*Activity:*
From the entries below, return exactly the lines beginning at the one that contains "else race seed" and ending at the one that contains "if (token <?", both of them included, and only those lines.
--- Entries shown Enclosed Below ---
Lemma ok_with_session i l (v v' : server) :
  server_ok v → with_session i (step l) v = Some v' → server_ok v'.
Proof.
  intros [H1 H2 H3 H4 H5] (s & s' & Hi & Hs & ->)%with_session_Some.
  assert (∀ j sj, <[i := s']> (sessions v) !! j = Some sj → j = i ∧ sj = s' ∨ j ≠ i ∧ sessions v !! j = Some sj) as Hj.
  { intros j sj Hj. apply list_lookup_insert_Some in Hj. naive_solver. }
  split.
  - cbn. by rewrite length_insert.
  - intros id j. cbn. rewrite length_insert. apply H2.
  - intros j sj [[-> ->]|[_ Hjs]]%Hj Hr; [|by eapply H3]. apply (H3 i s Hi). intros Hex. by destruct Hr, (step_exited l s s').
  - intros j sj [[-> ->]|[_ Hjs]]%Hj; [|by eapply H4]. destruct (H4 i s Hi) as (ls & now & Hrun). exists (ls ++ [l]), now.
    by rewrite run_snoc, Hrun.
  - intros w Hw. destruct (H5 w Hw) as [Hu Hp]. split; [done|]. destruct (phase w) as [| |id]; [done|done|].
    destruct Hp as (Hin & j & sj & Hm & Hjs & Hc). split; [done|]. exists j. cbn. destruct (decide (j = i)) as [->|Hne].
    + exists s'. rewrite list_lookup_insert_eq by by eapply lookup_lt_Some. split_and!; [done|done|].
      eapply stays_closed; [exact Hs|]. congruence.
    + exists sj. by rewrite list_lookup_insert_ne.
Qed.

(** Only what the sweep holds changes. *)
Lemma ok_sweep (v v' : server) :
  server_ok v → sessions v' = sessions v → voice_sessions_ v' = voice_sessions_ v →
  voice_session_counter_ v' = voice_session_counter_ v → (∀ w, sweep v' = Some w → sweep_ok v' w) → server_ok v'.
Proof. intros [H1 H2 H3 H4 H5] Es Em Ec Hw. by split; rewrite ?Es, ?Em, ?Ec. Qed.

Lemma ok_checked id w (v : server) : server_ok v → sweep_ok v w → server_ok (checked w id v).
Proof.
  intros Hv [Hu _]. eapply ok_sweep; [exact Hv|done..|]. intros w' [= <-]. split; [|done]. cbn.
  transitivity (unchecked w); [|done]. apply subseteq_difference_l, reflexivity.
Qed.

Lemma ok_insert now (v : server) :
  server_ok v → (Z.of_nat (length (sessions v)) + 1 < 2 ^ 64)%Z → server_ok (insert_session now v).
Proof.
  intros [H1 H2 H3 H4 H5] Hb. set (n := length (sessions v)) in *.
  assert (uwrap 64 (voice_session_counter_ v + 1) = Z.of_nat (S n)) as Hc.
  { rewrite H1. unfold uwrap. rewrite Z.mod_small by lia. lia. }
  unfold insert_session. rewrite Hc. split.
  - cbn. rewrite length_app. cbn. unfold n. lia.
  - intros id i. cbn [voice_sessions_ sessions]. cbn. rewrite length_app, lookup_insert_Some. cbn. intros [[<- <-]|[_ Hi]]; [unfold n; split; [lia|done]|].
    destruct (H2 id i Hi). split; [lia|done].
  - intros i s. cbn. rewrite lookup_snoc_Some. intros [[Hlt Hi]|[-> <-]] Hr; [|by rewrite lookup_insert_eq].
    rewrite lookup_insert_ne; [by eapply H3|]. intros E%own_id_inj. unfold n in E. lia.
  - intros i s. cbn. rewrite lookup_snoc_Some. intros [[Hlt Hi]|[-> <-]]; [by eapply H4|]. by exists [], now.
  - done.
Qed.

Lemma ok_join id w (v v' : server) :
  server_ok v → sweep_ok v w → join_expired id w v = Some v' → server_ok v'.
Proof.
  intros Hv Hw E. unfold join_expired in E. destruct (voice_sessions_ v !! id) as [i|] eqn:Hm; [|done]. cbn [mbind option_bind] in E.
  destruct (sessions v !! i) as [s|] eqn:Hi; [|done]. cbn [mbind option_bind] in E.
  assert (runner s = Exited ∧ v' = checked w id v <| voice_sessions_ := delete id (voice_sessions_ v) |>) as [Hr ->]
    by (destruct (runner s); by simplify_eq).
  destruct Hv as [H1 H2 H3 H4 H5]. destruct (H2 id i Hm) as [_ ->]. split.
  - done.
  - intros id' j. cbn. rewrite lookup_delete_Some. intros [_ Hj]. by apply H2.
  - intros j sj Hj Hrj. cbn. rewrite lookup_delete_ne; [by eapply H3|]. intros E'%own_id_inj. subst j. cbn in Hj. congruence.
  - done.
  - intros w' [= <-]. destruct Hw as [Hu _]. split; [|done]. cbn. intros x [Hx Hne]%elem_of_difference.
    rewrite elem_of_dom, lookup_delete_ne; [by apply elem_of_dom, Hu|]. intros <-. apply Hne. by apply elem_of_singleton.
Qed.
--- End of Enclosed Entries shown ---
--- Entries shown Enclosed Below ---
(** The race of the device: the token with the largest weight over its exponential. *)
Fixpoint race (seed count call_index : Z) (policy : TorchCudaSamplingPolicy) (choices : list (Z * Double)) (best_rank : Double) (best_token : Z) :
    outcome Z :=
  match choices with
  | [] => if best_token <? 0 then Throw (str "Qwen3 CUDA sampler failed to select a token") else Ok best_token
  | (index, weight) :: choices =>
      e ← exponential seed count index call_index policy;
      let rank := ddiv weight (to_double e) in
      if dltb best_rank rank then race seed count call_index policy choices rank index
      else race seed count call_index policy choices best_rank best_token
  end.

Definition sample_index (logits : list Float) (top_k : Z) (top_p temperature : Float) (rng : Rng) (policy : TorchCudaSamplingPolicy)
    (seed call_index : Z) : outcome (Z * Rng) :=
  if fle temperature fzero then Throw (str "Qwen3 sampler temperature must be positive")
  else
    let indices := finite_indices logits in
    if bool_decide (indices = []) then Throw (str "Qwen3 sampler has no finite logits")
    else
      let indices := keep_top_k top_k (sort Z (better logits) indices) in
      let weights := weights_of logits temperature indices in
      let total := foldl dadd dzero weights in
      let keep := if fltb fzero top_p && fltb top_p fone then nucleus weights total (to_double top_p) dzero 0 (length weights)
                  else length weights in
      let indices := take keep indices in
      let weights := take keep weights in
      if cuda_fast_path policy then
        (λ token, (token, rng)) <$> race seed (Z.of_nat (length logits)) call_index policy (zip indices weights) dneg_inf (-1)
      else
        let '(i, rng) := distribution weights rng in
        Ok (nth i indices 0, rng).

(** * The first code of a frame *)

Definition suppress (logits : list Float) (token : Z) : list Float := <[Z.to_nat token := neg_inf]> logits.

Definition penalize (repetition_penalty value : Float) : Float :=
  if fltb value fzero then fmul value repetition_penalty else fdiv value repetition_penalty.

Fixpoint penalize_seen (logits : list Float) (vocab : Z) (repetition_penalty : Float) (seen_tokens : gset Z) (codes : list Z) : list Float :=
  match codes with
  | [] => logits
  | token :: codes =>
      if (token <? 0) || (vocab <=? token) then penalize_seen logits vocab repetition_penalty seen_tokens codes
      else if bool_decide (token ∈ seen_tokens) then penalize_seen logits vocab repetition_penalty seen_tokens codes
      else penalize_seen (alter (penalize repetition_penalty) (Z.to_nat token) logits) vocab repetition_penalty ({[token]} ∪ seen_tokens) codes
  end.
--- End of Enclosed Entries shown ---
*Answer section:*
      else race seed count call_index policy choices best_rank best_token
  end.

Definition sample_index (logits : list Float) (top_k : Z) (top_p temperature : Float) (rng : Rng) (policy : TorchCudaSamplingPolicy)
    (seed call_index : Z) : outcome (Z * Rng) :=
  if fle temperature fzero then Throw (str "Qwen3 sampler temperature must be positive")
  else
    let indices := finite_indices logits in
    if bool_decide (indices = []) then Throw (str "Qwen3 sampler has no finite logits")
    else
      let indices := keep_top_k top_k (sort Z (better logits) indices) in
      let weights := weights_of logits temperature indices in
      let total := foldl dadd dzero weights in
      let keep := if fltb fzero top_p && fltb top_p fone then nucleus weights total (to_double top_p) dzero 0 (length weights)
                  else length weights in
      let indices := take keep indices in
      let weights := take keep weights in
      if cuda_fast_path policy then
        (λ token, (token, rng)) <$> race seed (Z.of_nat (length logits)) call_index policy (zip indices weights) dneg_inf (-1)
      else
        let '(i, rng) := distribution weights rng in
        Ok (nth i indices 0, rng).

(** * The first code of a frame *)

Definition suppress (logits : list Float) (token : Z) : list Float := <[Z.to_nat token := neg_inf]> logits.

Definition penalize (repetition_penalty value : Float) : Float :=
  if fltb value fzero then fmul value repetition_penalty else fdiv value repetition_penalty.

Fixpoint penalize_seen (logits : list Float) (vocab : Z) (repetition_penalty : Float) (seen_tokens : gset Z) (codes : list Z) : list Float :=
  match codes with
  | [] => logits
  | token :: codes =>
      if (token <? 0) || (vocab <=? token) then penalize_seen logits vocab repetition_penalty seen_tokens codes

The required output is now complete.